The Bank of Canada has joined the list of bank-related institutions to commission research papers regarding the use of digital currencies, particularly Bitcoin. Its two authors came up with an economic framework to analyze their exchange rates.

Blockchain as a challenge for central banks

The Bank of England had earlier released a research paper that studied the macroeconomic consequences of issuing central bank digital currency (CBDC). The 2015 paper by the Bank for International Settlements noted that the emergence of distributed ledger technology could present a hypothetical challenge to central banks by reducing their functions and, in an extreme case, may obviate their need as a central body entirely for certain functions.

The paper, written by Wilko Bolt of De Nederlandsche Bank, The Netherlands and Bank of Canada’s Maarten R.C. van Oordt, suggests that the exchange rates of various virtual currencies may diverge widely depending on adoption, transactional demand, the quantity and growth rate of monetary units, speculative demand and network stability (survival probabilities).

The value of virtual currencies

However, the research for the Bank of Canada seems compact in its focus. In the paper titled On the Value of Virtual Currencies, its model predicts that the exchange rate of virtual currency will become less sensitive to the impact of shocks to speculators’ beliefs as it becomes more established.

The prediction undermines the notion that excessive exchange rate volatility will prohibit the widespread use of virtual currency particularly as speculative motives are widely believed to be an important factor for the value of virtual currencies.

More use cases are needed

The authors say virtual currencies, such as Bitcoin, represent both the emergence of a new form of currency and a new payment technology to purchase goods and services. Their widespread use by merchants and consumers lowers the impact of speculative behaviour and therefore stabilizes the exchange rate.

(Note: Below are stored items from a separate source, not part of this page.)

(** * Request-capture handlers: a shallow embedding and its properties

    The repository is a handful of serverless HTTP handlers (TypeScript)
    which echo an inbound request, classify its body (JSON, XML, form,
    text), extract light XML metadata, try to store the capture in
    Firestore, and answer with an envelope.

    Layout of this development:
    - [JsString]   the string built-ins the handlers call
                   ([includes], [trim], [startsWith], [indexOf],
                   [substring], the root-element regular expression);
    - [JsValue]    JavaScript values as the handlers inspect them
                   ([truthy], [typeof], property access);
    - [Builtins]   the remaining library functions, as an interface
                   (JSON.parse, JSON.stringify, URLSearchParams, ...);
    - [Js]         a state-and-exception monad for [res.setHeader],
                   [db.collection(...).add], [console.error], stream
                   listeners and [try]/[catch];
    - one module per handler, transcribed from the sources;
    - [Reference]  one implementation of the library functions, and
                   [Examples], the requests the handlers are run on;
    - the specification-level definitions, then lemmas and theorems. *)

From Stdlib Require Import ZArith List Bool Ascii String DecimalString Lia.
Import ListNotations.

Set Warnings "-register-all".

Open Scope string_scope.
Open Scope list_scope.

(** ** Strings

    A JavaScript string is a sequence of code units.  The model uses
    [string], whose code units are the 256 values of [ascii]: every
    literal the handlers search for is ASCII, and the only place where
    wider code units would matter is the white space that [trim] strips
    (of which the model knows the ones below 256). *)

Module JsString.

Definition code (c : ascii) : nat := nat_of_ascii c.

(** White space and line terminators of ECMAScript below 256:
    TAB, LF, VT, FF, CR, SPACE, NBSP. *)
Definition is_ws (c : ascii) : bool :=
  let n := code c in
  (((9 <=? n) && (n <=? 13)) || (n =? 32) || (n =? 160))%nat.

(** [a-zA-Z] *)
Definition is_letter (c : ascii) : bool :=
  let n := code c in
  (((65 <=? n) && (n <=? 90)) || ((97 <=? n) && (n <=? 122)))%nat.

(** [a-zA-Z0-9] *)
Definition is_alnum (c : ascii) : bool :=
  let n := code c in
  is_letter c || ((48 <=? n) && (n <=? 57))%nat.

Fixpoint trimStart (s : string) : string :=
  match s with
  | EmptyString => EmptyString
  | String c s' => if is_ws c then trimStart s' else s
  end.

Fixpoint trimEnd (s : string) : string :=
  match s with
  | EmptyString => EmptyString
  | String c s' =>
      match trimEnd s' with
      | EmptyString => if is_ws c then EmptyString else String c EmptyString
      | t => String c t
      end
  end.

(** [s.trim()] *)
Definition trim (s : string) : string := trimEnd (trimStart s).

(** [p] is how [s] begins. *)
Fixpoint prefix_of (p s : string) : bool :=
  match p with
  | EmptyString => true
  | String a p' =>
      match s with
      | EmptyString => false
      | String b s' => Ascii.eqb a b && prefix_of p' s'
      end
  end.

(** [s.startsWith(p)] *)
Definition startsWith (s p : string) : bool := prefix_of p s.

(** Position of the first occurrence of [p] in [s], if any. *)
Fixpoint find (p s : string) : option nat :=
  if prefix_of p s then Some 0
  else match s with
       | EmptyString => None
       | String _ s' => option_map S (find p s')
       end.

(** [s.indexOf(p)]: the position of the first occurrence, or -1. *)
Definition indexOf (s p : string) : Z :=
  match find p s with
  | Some i => Z.of_nat i
  | None => (-1)%Z
  end.

(** [s.includes(p)] *)
Definition includes (s p : string) : bool :=
  match find p s with
  | Some _ => true
  | None => false
  end.

(** What is left of [s] from position [n] on. *)
Fixpoint drop (n : nat) (s : string) : string :=
  match n, s with
  | S n', String _ s' => drop n' s'
  | _, _ => s
  end.

(** An index argument of [substring], clamped to [0 .. s.length]. *)
Definition clamp (len : nat) (z : Z) : nat :=
  Z.to_nat (Z.min (Z.max z 0) (Z.of_nat len)).

(** [s.substring(a, b)]: both indices are clamped, and swapped when
    [a > b]; the result runs from the smaller to just before the
    larger. *)
Definition substring (s : string) (a b : Z) : string :=
  let i := clamp (String.length s) a in
  let j := clamp (String.length s) b in
  String.substring (Nat.min i j) (Nat.max i j - Nat.min i j) s.

(** The longest prefix made of [a-zA-Z0-9]. *)
Fixpoint take_alnum (s : string) : string :=
  match s with
  | EmptyString => EmptyString
  | String c s' => if is_alnum c then String c (take_alnum s') else EmptyString
  end.

(** [s.match(re)] for the handlers' regular expression, a [<] followed
    by the group "one of a-zA-Z, then any number of a-zA-Z0-9", reduced to
    its capture group: the leftmost [<] that a letter follows, and the
    (greedy) run of letters and digits after it; [None] is the [null] of
    no match. *)
Fixpoint match_tag (s : string) : option string :=
  match s with
  | EmptyString => None
  | String c s' =>
      if Ascii.eqb c "<"%char then
        match s' with
        | String d _ => if is_letter d then Some (take_alnum s') else match_tag s'
        | EmptyString => None
        end
      else match_tag s'
  end.

(** The double quote, for literals that contain one. *)
Definition dquote : ascii := ascii_of_nat 34.

End JsString.

(** ** Values *)

(** What a handler can meet in [req.body], [req.query] and its own object
    literals.  Numbers are integers (the handlers only test a number for
    truthiness and [typeof]); a [Date] is known by its ISO text; a
    [Buffer] by its bytes, one code unit each; an object is the list of
    its own properties in insertion order.  [JDict] is an object with no
    prototype, hence with no [toString] method, as [querystring.parse]
    returns for a form body. *)
Inductive JsValue : Type :=
| JUndefined
| JNull
| JBool (b : bool)
| JNumber (n : Z)
| JString (s : string)
| JDate (iso : string)
| JBuffer (bytes : string)
| JArray (items : list JsValue)
| JObject (fields : list (string * JsValue))
| JDict (fields : list (string * JsValue)).

(** Truthiness, as [if (v)], [!v], [a || b] and [c ? a : b] test it. *)
Definition truthy (v : JsValue) : bool :=
  match v with
  | JUndefined | JNull => false
  | JBool b => b
  | JNumber n => negb (n =? 0)%Z
  | JString s => negb (s =? EmptyString)
  | JDate _ | JBuffer _ | JArray _ | JObject _ | JDict _ => true
  end.

(** [typeof v] *)
Definition typeof (v : JsValue) : string :=
  match v with
  | JUndefined => "undefined"
  | JBool _ => "boolean"
  | JNumber _ => "number"
  | JString _ => "string"
  | JNull | JDate _ | JBuffer _ | JArray _ | JObject _ | JDict _ => "object"
  end.

(** [a || b] *)
Definition js_or (a b : JsValue) : JsValue := if truthy a then a else b.

(** The string inside a value whose [typeof] is ["string"]. *)
Definition str (v : JsValue) : string :=
  match v with
  | JString s => s
  | _ => EmptyString
  end.

(** [s || null], for a string [s]. *)
Definition or_null (s : string) : JsValue :=
  js_or (JString s) JNull.

Fixpoint assoc {A : Type} (k : string) (l : list (string * A)) : option A :=
  match l with
  | [] => None
  | (k', v) :: l' => if k' =? k then Some v else assoc k l'
  end.

(** [o[k]] (or [o.k]): the property, [undefined] when there is none. *)
Definition get (o : JsValue) (k : string) : JsValue :=
  match o with
  | JObject fields | JDict fields =>
      match assoc k fields with
      | Some v => v
      | None => JUndefined
      end
  | _ => JUndefined
  end.

(** [{ ...o, extra }], for keys of [extra] that [o] does not have. *)
Definition spread (o : JsValue) (extra : list (string * JsValue)) : JsValue :=
  match o with
  | JObject fields | JDict fields => JObject (fields ++ extra)
  | _ => JObject extra
  end.

(** What [v.toString] finds on an object.  An own property of that
    name comes first, and in a body that a parser made it is data, never
    a function, since neither JSON nor a form has functions.  Without an
    own property the method is inherited, except by an object with no
    prototype. *)
Inductive Member : Type :=
| Method
| Data (v : JsValue)
| Missing.

Definition toString_member (v : JsValue) : Member :=
  match v with
  | JObject fields =>
      match assoc "toString" fields with
      | Some m => Data m
      | None => Method
      end
  | JDict fields =>
      match assoc "toString" fields with
      | Some m => Data m
      | None => Missing
      end
  | _ => Method
  end.

(** [Object.fromEntries(pairs)]: a later pair replaces the value of an
    earlier one with the same key, in place. *)
Fixpoint set_entry (k : string) (v : JsValue) (fields : list (string * JsValue))
  : list (string * JsValue) :=
  match fields with
  | [] => [(k, v)]
  | (k', v') :: rest =>
      if k' =? k then (k', v) :: rest else (k', v') :: set_entry k v rest
  end.

Definition fromEntries (pairs : list (string * string)) : JsValue :=
  JObject (fold_left (fun acc kv => set_entry (fst kv) (JString (snd kv)) acc) pairs []).

(** ** Exceptions *)

(** What a [catch] clause receives: an [Error] (with its message) or any
    other thrown value. *)
Inductive Thrown : Type :=
| ErrorObject (message : string)
| ThrownValue (v : JsValue).

Inductive Outcome (A : Type) : Type :=
| Returned (a : A)
| Threw (e : Thrown).

Arguments Returned {A} a.
Arguments Threw {A} e.

(** [e instanceof Error ? e.message : fallback] *)
Definition message_or (e : Thrown) (fallback : string) : string :=
  match e with
  | ErrorObject m => m
  | ThrownValue _ => fallback
  end.

(** ** Library functions

    The functions of the language and of Node that the handlers call and
    whose results they only pass on.  Theorems hold for every
    implementation; [reference_builtins] below is one, for running the
    handlers on examples. *)
Class Builtins : Type := {
  (** [JSON.parse(s)]; throws a [SyntaxError] on a malformed text. *)
  JSON_parse : string -> Outcome JsValue;
  (** [JSON.stringify(v, null, indent)] for a value that has a JSON
      text. *)
  JSON_stringify : nat -> JsValue -> string;
  (** [v.toString('utf8')], for an object that inherits the method:
      the text of a [Buffer], the joined items of an array (which throws
      when an item has no string form), the tag of a plain object. *)
  toString_utf8 : JsValue -> Outcome string;
  (** [String(v)]; throws a [TypeError] for an object that has no
      callable [toString] or [valueOf] giving a primitive: an object
      without prototype, an object with an own [toString] that is data. *)
  String_of : JsValue -> Outcome string;
  (** The entries of [new URLSearchParams(s)]. *)
  URLSearchParams : string -> Outcome (list (string * string))
}.
(** * dinorun3d: the OBJ loader (src/ObjLoader.cpp, include/ObjLoader.hpp)

    A shallow embedding of [ObjLoader::ObjLoader], [ObjLoader::load] and
    [ObjLoader::getTriangles], with the part of the C++ stream library the
    loader calls ([std::getline], [operator>>] on strings, ints and floats,
    [peek], [get]) written out over an explicit stream state. *)

From Stdlib Require Import Bool Ascii String List ZArith Lia.
From Stdlib Require Import Floats.SpecFloat.
Import ListNotations.

Local Open Scope string_scope.
Local Open Scope Z_scope.

(* ================================================================= *)
(** ** Characters and strings *)

(** [std::isspace] in the "C" locale: space, \t, \n, \v, \f, \r. *)
Definition isspace (c : ascii) : bool :=
  let n := nat_of_ascii c in
  (Nat.eqb n 32 || (Nat.leb 9 n && Nat.leb n 13))%bool.

Definition isdigit (c : ascii) : bool :=
  let n := nat_of_ascii c in (Nat.leb 48 n && Nat.leb n 57)%bool.

Definition digit_val (c : ascii) : Z := Z.of_nat (nat_of_ascii c) - 48.

(** The longest prefix of [s] whose characters satisfy [p], and the rest. *)
Fixpoint span (p : ascii -> bool) (s : string) : string * string :=
  match s with
  | EmptyString => (EmptyString, EmptyString)
  | String c r =>
      if p c then let (a, b) := span p r in (String c a, b)
      else (EmptyString, s)
  end.

Definition is_empty (s : string) : bool :=
  match s with EmptyString => true | _ => false end.

(** Value of a run of decimal digits, most significant first. *)
Fixpoint digits_val (acc : Z) (s : string) : Z :=
  match s with
  | EmptyString => acc
  | String c r => digits_val (10 * acc + digit_val c) r
  end.

(** [std::string::find_last_of(ch)]: position of the last occurrence,
    [None] for [npos]. *)
Fixpoint find_last_of (s : string) (ch : ascii) : option nat :=
  match s with
  | EmptyString => None
  | String c r =>
      match find_last_of r ch with
      | Some k => Some (S k)
      | None => if Ascii.eqb c ch then Some O else None
      end
  end.

(** [s.substr(0, n)]; a count beyond the length ([npos] included) takes the
    whole string. *)
Definition substr0 (s : string) (n : option nat) : string :=
  match n with
  | Some k => String.substring 0 k s
  | None => s
  end.

(** The sequence of lines successive [std::getline(file, line)] calls
    deliver: the content is cut at every '\n', the delimiter is dropped, and
    a final line without delimiter is still delivered when it is not empty. *)
Fixpoint getlines (s : string) : list string :=
  match s with
  | EmptyString => []
  | String c r =>
      if Ascii.eqb c "010"%char then EmptyString :: getlines r
      else match getlines r with
           | [] => [String c EmptyString]
           | l :: ls => String c l :: ls
           end
  end.

(* ================================================================= *)
(** ** 32-bit [int] *)

Definition INT_MIN : Z := - 2 ^ 31.
Definition INT_MAX : Z := 2 ^ 31 - 1.

(** Two's-complement wrap-around into the range of [int]. *)
Definition wrap32 (z : Z) : Z := (z + 2 ^ 31) mod 2 ^ 32 - 2 ^ 31.

(** [--n] on an [int], as the two's-complement machine computes it (at
    [INT_MIN] the language leaves the overflow undefined). *)
Definition pre_decr (n : Z) : Z := wrap32 (n - 1).

(* ================================================================= *)
(** ** Input string streams *)

Module IStream.

(** The state of a [std::istringstream]: the characters not yet consumed
    and the two state bits the loader can set. *)
Record t := mk { buf : string; eofbit : bool; failbit : bool }.

Definition of_string (s : string) : t := mk s false false.

Definition good (s : t) : bool := (negb (eofbit s) && negb (failbit s))%bool.

Definition set_fail (s : t) : t := mk (buf s) (eofbit s) true.

(** A computation on a stream: the value produced and the stream after. *)
Definition M (A : Type) : Type := t -> A * t.

Definition ret {A} (a : A) : M A := fun s => (a, s).
Definition bind {A B} (m : M A) (k : A -> M B) : M B :=
  fun s => let (a, s') := m s in k a s'.

(** [istream::sentry]: fails (setting failbit) on a stream that is not
    good; otherwise, unless [noskipws], discards leading white space, and
    fails with eofbit and failbit when that reaches the end. *)
Definition sentry (noskipws : bool) : M bool := fun s =>
  if negb (good s) then (false, set_fail s)
  else if noskipws then (true, s)
  else
    let b := snd (span isspace (buf s)) in
    if is_empty b then (false, mk b true true)
    else (true, mk b false false).

(** [is >> str] for [std::string]: the target keeps its old value when the
    sentry fails, otherwise receives the next white-space delimited token. *)
Definition extract_string (old : string) : M string :=
  bind (sentry false) (fun ok s =>
    if ok then
      let (tok, rest) := span (fun c => negb (isspace c)) (buf s) in
      (tok, mk rest (is_empty rest) (is_empty tok))
    else (old, s)).
(** ** Summaries for the life cycle of the engine and for identifiers *)

(** Several calls of [initHashAB].  A call is made ([Init_call]) and runs
    up to its first await; if it was suspended there, it is resumed later
    ([Init_resume]) with what its load delivered, and other calls may be
    made and resumed in between.  [c] names the call. *)
Inductive init_event :=
| Init_call (c : nat)
| Init_resume (c : nat) (load : outcome Instance).

(** One event, on the world and the calls that are suspended.  A load
    that was rejected rejects the promise of its call and leaves the world
    as it is. *)
Definition init_step (s : world * list nat) (e : init_event)
  : world * list nat :=
  match e with
  | Init_call c =>
      match initHashAB_guard s.1 with
      | (Return true, w) => (w, c :: s.2)
      | (_, w) => (w, s.2)
      end
  | Init_resume c load =>
      if decide (c ∈ s.2)
      then ((initHashAB_resume load s.1).2, filter (fun c' => c' <> c) s.2)
      else s
  end.

Definition init_calls (es : list init_event) (w : world) : world * list nat :=
  fold_left init_step es (w, []).

(** Every call is awaited before the next is made. *)
Definition one_after_another (calls : list (nat * outcome Instance))
  : list init_event :=
  concat (map (fun cl => [Init_call cl.1; Init_resume cl.1 cl.2]) calls).

(** All the calls are made before any of them is resumed. *)
Definition all_at_once (calls : list nat)
    (resumes : list (nat * outcome Instance)) : list init_event :=
  map Init_call calls ++ map (fun r => Init_resume r.1 r.2) resumes.

(** The first load of a sequence that succeeded, and the last. *)
Fixpoint first_loaded (loads : list (outcome Instance)) : option Instance :=
  match loads with
  | [] => None
  | Return inst :: _ => Some inst
  | Throw _ :: rest => first_loaded rest
  end.

Definition last_loaded (loads : list (outcome Instance)) : option Instance :=
  first_loaded (rev loads).

(** What the rest of the program may do during an [await] of a call
    without disturbing it: it leaves the typed arrays there are as they
    are (the single-writer discipline) and may create new ones, and it
    keeps off the console and the digest engine. *)
Definition undisturbing (o : world -> world) : Prop :=
  forall w, heap w ⊆ heap (o w) /\ events (o w) = events w.

(** No call of [initHashAB] is resumed with an instance during the
    [await]. *)
Definition leaves_engine_unset (o : world -> world) : Prop :=
  forall w, wasmInstance w = None -> wasmInstance (o w) = None.

(** Characters that [parseInt] reads something into at the head of a
    string: digits of the radix, a sign, white space. *)
Definition parseInt_head (c : ascii) : bool :=
  bool_decide (is_Some (hex_value c)) || is_white_space c
  || bool_decide (c = "+"%char) || bool_decide (c = "-"%char).

(** The container of the running example with its device-id field, digest
    regions and signature region filled with zeros. *)
Definition demo_mhbd_blank : list byte := zeroed demo_mhbd.

(** A second world for the running example: a second device id at
    reference 3. *)
Definition demo_uuid_other : list byte :=
  [x01; x02; x03; x04; x05; x06; x07; x08].

Definition demo_world_two : world :=
  {| heap := <[3%positive := demo_uuid_other]> (demo_heap demo_mhbd demo_uuid);
     wasmInstance := Some demo_instance;
     events := [] |}.

(** A second stand-in for the engine: it differs from the first in what its
    memory holds at the start. *)
Definition demo_instance_other : Instance :=
  with_memory (replicate 128 x5a) demo_instance.

(** ** createAppState: the application state store

    JavaScript values as the store sees them: it only stores them and
    compares them with [!==].  Numbers are the integers and NaN; objects,
    arrays and functions are references, compared by identity. *)
Module AppState.

Inductive value :=
| VUndefined
| VNull
| VBool (b : bool)
| VNumber (z : Z)
| VNaN
| VString (s : string)
| VObject (ref : positive).

#[global] Instance value_eq_dec : EqDecision value.
Proof. solve_decision. Defined.
(** With rules of at most one group, [find_first_match] raises nothing
    and is the rule application of the contract. *)
Lemma find_first_match_ok key patterns t :
  forallb (fun pat => ngroups pat <=? 1) patterns = true ->
  Script.find_first_match u t patterns
  = Ok (Contract.first_match u (Contract.shared_cleanup u) key patterns t).
Proof.
  induction patterns as [|pat ps IH]; [reflexivity|].
  cbn [forallb]. rewrite andb_true_iff. intros [Hn Hps].
  apply Nat.leb_le in Hn.
  cbn [Script.find_first_match Contract.first_match].
  unfold Contract.first_text.
  pose proof (findall_first u true pat t) as H.
  destruct (findall u true pat t) as [|i l]; [now apply IH|].
  cbn [hd_error] in H.
  destruct (search u true pat t) as [m|]; [|discriminate].
  injection H as ->. unfold item_of.
  destruct (ngroups pat) as [|[|n]]; [reflexivity|reflexivity|lia].
Qed.

End FirstMatch.

(** ** The two extractors against the contract *)

Section Extractors.

Variable u : unicode_db.
(** X12.  A larger budget never costs more: if the run with budget [m]
    returns normally, the run on the same files with a budget [m' >= m]
    returns normally too, makes no more JPEG encodes, and makes them at the
    same qualities, in the same order, as the first of the run with [m]. *)
Theorem larger_budget_no_worse `{PIL} (input : Path) (m m' : Z) (w : World)
    (out : Path * Q) :
  m <= m' ->
  fst (compress_image input m w) = Ok out ->
  (exists out', fst (compress_image input m' w) = Ok out') /\
  exists n,
    jpeg_encodes (drop (length (trace w))
                    (trace (snd (compress_image input m' w))))
    = take n (jpeg_encodes (drop (length (trace w))
                              (trace (snd (compress_image input m w))))).
Proof.
  intros Hm Hok.
  destruct (compress_image input m w) as [r w'] eqn:Hrun.
  cbn [fst snd] in *. subst r.
  destruct (compress_image_early _ _ _ _ _ Hrun)
    as [(b0 & img0 & bk & Hf & Hd & Hb)|(e0 & He & _)]; [|discriminate].
  pose proof (PathlibFacts.with_suffix_backup_ne _ _ Hb) as Hne.
  set (w1 := mkWorld (<[bk := b0]> (delete input (files w)))
                     (trace w ++ [EvOpen input b0; EvRename input bk])).
  assert (Hbk : files w1 !! bk = Some b0) by apply lookup_insert_eq.
  pose proof Hrun as Hst.
  rewrite (compress_image_stages _ _ _ _ _ _ Hf Hd Hb) in Hst.
  apply (stages_ok_facts input bk b0 img0 Hne Hd) in Hst; [|exact Hbk].
  destruct Hst as (bpng & Hpng & Hcase).
  set (img1 := normalize img0) in *.
  assert (Hjm : forall b l tail,
             accepted w input bk b
               (EvOpen input b0 :: EvRename input bk
                :: EvSave input (PNG true 9) img1
                :: attempts img1 input l ++ tail)
               (compress_image input m w) ->
             jpeg_encodes (drop (length (trace w)) (trace w'))
             = l ++ jpeg_encodes tail).
  { intros b l tail Hacc. apply accepted_jpeg_encodes in Hacc as (_ & Hj).
    now rewrite Hrun in Hj. }
  (* the run with the larger budget, by the stage that accepts *)
  assert (Hlossless : Float.lt_int (kb bpng) m' = true ->
            (exists out', fst (compress_image input m' w) = Ok out') /\
            jpeg_encodes (drop (length (trace w))
                            (trace (snd (compress_image input m' w)))) = []).
  { intros Hlt'.
    pose proof (accepted_whole w input bk b0 img0 m' Hf Hd Hb _ _
                  (stages_lossless input bk img1 m' Hne bpng b0 w1
                     Hpng Hlt' Hbk)) as Hacc.
    apply (accepted_jpeg_encodes w input bk b0 img1 bpng [] [EvUnlink bk])
      in Hacc. exact Hacc. }
  assert (Hladder : Float.lt_int (kb bpng) m' = false ->
            forall pre q post b,
              qualities = pre ++ q :: post ->
              Forall (rejected img1 m') pre ->
              encode (JPEG q true) img1 = Written b ->
              Float.lt_int (kb b) m' = true ->
              (exists out', fst (compress_image input m' w) = Ok out') /\
              jpeg_encodes (drop (length (trace w))
                              (trace (snd (compress_image input m' w))))
              = pre ++ [q]).
  { intros Hlt' pre q post b Hqs Hpre Hb' Hltb.
    pose proof (accepted_whole w input bk b0 img0 m' Hf Hd Hb _ _
                  (stages_ladder input bk img1 m' Hne bpng pre q post b b0 w1
                     Hpng Hlt' Hqs Hpre Hb' Hltb Hbk)) as Hacc.
    apply (accepted_jpeg_encodes w input bk b0 img1 b (pre ++ [q])
             [EvUnlink bk]) in Hacc.
    now rewrite app_nil_r in Hacc. }
  destruct (Float.lt_int (kb bpng) m') eqn:Hlt'.
  { destruct (Hlossless eq_refl) as (Hok' & ->).
    split; [exact Hok'|]. now exists 0%nat. }
  specialize (Hladder eq_refl).
  destruct Hcase as [Hlt|[(Hlt & pre & q & post & b & Hqs & Hpre & Hq & Hltq)
                         |(Hlt & Hall & small & bfinal & Hsmall & Hfinal)]].
  - rewrite (lt_int_mono _ _ _ Hm Hlt) in Hlt'. discriminate.
  - (* the run with [m] accepted at [q] *)
    rewrite (Hjm b (pre ++ [q]) [EvUnlink bk]
               (accepted_whole w input bk b0 img0 m Hf Hd Hb _ _
                  (stages_ladder input bk img1 m Hne bpng pre q post b b0 w1
                     Hpng Hlt Hqs Hpre Hq Hltq Hbk))).
    rewrite app_nil_r.
    assert (Hwr : Forall (fun q0 => exists b1,
                            encode (JPEG q0 true) img1 = Written b1)
                    (pre ++ [q])).
    { apply Forall_app. split; [exact (rejected_written _ _ _ Hpre)|].
      constructor; [now exists b|constructor]. }
    destruct (ladder_split img1 m' _ Hwr)
      as [Hrej|(pre' & q' & post' & b' & Hsplit & Hpre' & Hb' & Hlt'')].
    + apply Forall_app in Hrej as (_ & Hrej).
      apply Forall_cons in Hrej as ((b1 & Hb1 & Hf1) & _).
      rewrite Hq in Hb1. injection Hb1 as <-.
      rewrite (lt_int_mono _ _ _ Hm Hltq) in Hf1. discriminate.
    + assert (Hqs' : qualities = pre' ++ q' :: (post' ++ post)).
      { rewrite Hqs. change (pre ++ q :: post) with (pre ++ [q] ++ post).
        rewrite app_assoc, Hsplit, <- app_assoc. reflexivity. }
      destruct (Hladder pre' q' _ b' Hqs' Hpre' Hb' Hlt'') as (Hok' & ->).
      split; [exact Hok'|]. exists (length (pre' ++ [q'])).
      rewrite Hsplit. change (pre' ++ q' :: post')
        with (pre' ++ [q'] ++ post').
      now rewrite app_assoc, take_app_length.
  - (* the run with [m] went through the downscale *)
    rewrite (Hjm bfinal qualities
               [EvOpen bk b0; EvSave input (JPEG 85 true) small; EvUnlink bk]
               (accepted_whole w input bk b0 img0 m Hf Hd Hb _ _
                  (stages_downscale input bk img1 m Hne bpng b0 img0 small
                     bfinal w1 Hpng Hlt Hall Hbk Hd eq_refl Hsmall Hfinal))).
    destruct (ladder_split img1 m' _ (rejected_written _ _ _ Hall))
      as [Hrej|(pre' & q' & post' & b' & Hsplit & Hpre' & Hb' & Hlt'')].
    + pose proof (accepted_whole w input bk b0 img0 m' Hf Hd Hb _ _
                    (stages_downscale input bk img1 m' Hne bpng b0 img0 small
                       bfinal w1 Hpng Hlt' Hrej Hbk Hd eq_refl Hsmall Hfinal))
        as Hacc.
      apply (accepted_jpeg_encodes w input bk b0 img1 bfinal qualities)
        in Hacc as (Hok' & ->).
      split; [exact Hok'|]. exists 7%nat. reflexivity.
    + destruct (Hladder pre' q' post' b' Hsplit Hpre' Hb' Hlt'')
        as (Hok' & ->).
      split; [exact Hok'|]. exists (length (pre' ++ [q'])).
      rewrite Hsplit. change (pre' ++ q' :: post')
        with (pre' ++ [q'] ++ post').
      rewrite <- !app_assoc, app_assoc. now rewrite take_app_length.
Qed.
(** * Credit scoring model: scoring, explanation, decision policy, oversight gate

    Shallow embedding of [src/model.py] (classes [CreditPrediction],
    [CreditScoringModel] and [HumanOversight]) and the properties the
    specification states about it.

    - Python dictionaries are insertion-ordered association lists living in a
      heap of objects; the methods run in a state-and-exception monad over that
      heap, so that "who writes where" is visible.
    - Python floats are kept abstract behind the interface [Arith]; the program
      is written once, and read either over IEEE binary64 ([Binary64], Rocq's
      primitive floats: what the interpreter computes) or over the real numbers
      ([Exact]: what the arithmetic means).
    - A FeatureSet holds floats; [Numbers] is the pipeline over FeatureSets
      that hold Python's [int] values as well, where the conversion of an
      [int] to a float can raise [OverflowError]. *)

From Stdlib Require Import ZArith Reals Lra Lia.
From Stdlib Require PrimFloat SpecFloat FloatOps FloatAxioms FloatLemmas Uint63.
From stdpp Require Import gmap strings list fin_maps.

(** ** The arithmetic the program uses *)

Class Arith (F : Type) := {
  of_Z : Z -> F;               (* an [int] literal or value used as a float *)
  fadd : F -> F -> F;
  fsub : F -> F -> F;
  fmul : F -> F -> F;
  fdiv : F -> F -> F;
  fneg : F -> F;
  fabs : F -> F;               (* builtin abs *)
  flt : F -> F -> bool;        (* a < b *)
  fle : F -> F -> bool;        (* a <= b *)
  np_exp : F -> F;             (* numpy.exp on a scalar *)
  round4 : F -> F;             (* builtin round(x, 4) on a float *)
  np_round4 : F -> F           (* round(x, 4) on a numpy.float64 *)
}.

Declare Scope py_scope.
Delimit Scope py_scope with py.
Notation "# n" := (of_Z n%Z) (at level 1, n at level 0, format "# n") : py_scope.
Infix "+" := fadd : py_scope.
Infix "-" := fsub : py_scope.
Infix "*" := fmul : py_scope.
Infix "/" := fdiv : py_scope.
Notation "- x" := (fneg x) : py_scope.
Notation "a <? b" := (flt a b) : py_scope.
Notation "a <=? b" := (fle a b) : py_scope.
Notation "a >? b" := (flt b a) : py_scope.
Notation "a >=? b" := (fle b a) : py_scope.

This will be based on three main determinants - the current use of virtual currency to make real payments; the decision of forward-looking investors to buy virtual currency which reduces its supply; and the elements that jointly drive future consumer adoption and merchant acceptance of virtual currency which determine expected long-term growth in usage.

They add:

“Moreover, the current high levels of volatility seem to be a symptom of early development: theoretically, volatility is expected to drop if the adoption by consumers and merchants increases. The future will show how much volatility will drop.”

A drop in Bitcoin volatility means the risk associated with holding the digital currency will be reduced as the more volatile an asset gets, the more people will want to limit their exposure to it either by simply not holding it or by hedging.

Volatility of Bitcoin

According to which tracks the volatility of Bitcoin and other commodities’ prices in US dollars, the 30-day BTC/USD volatility rate (ended August 30) currently stands at 2.17%. Compared to its 16.11% rate in June 2011 and 14.59% in April 2013 and 7.81% in January 2015, it is not misleading to state that the digital currency is in its best form of volatility - a measure of how much the price of a financial asset varies over time.

The 30-day ETH/USD volatility rate (ended August 30) stands at 5.73% while Gold/USD is at 0.67%.

Some of the identified limitations to the research are the unknown actual number of payments in virtual currency for goods and services, the lack of reliable time series for users and acceptance statistics to study the behavioural aspects of using virtual currencies, and the competition among virtual currencies which raises a further issue of whether only a few virtual currencies will ultimately dominate a global market.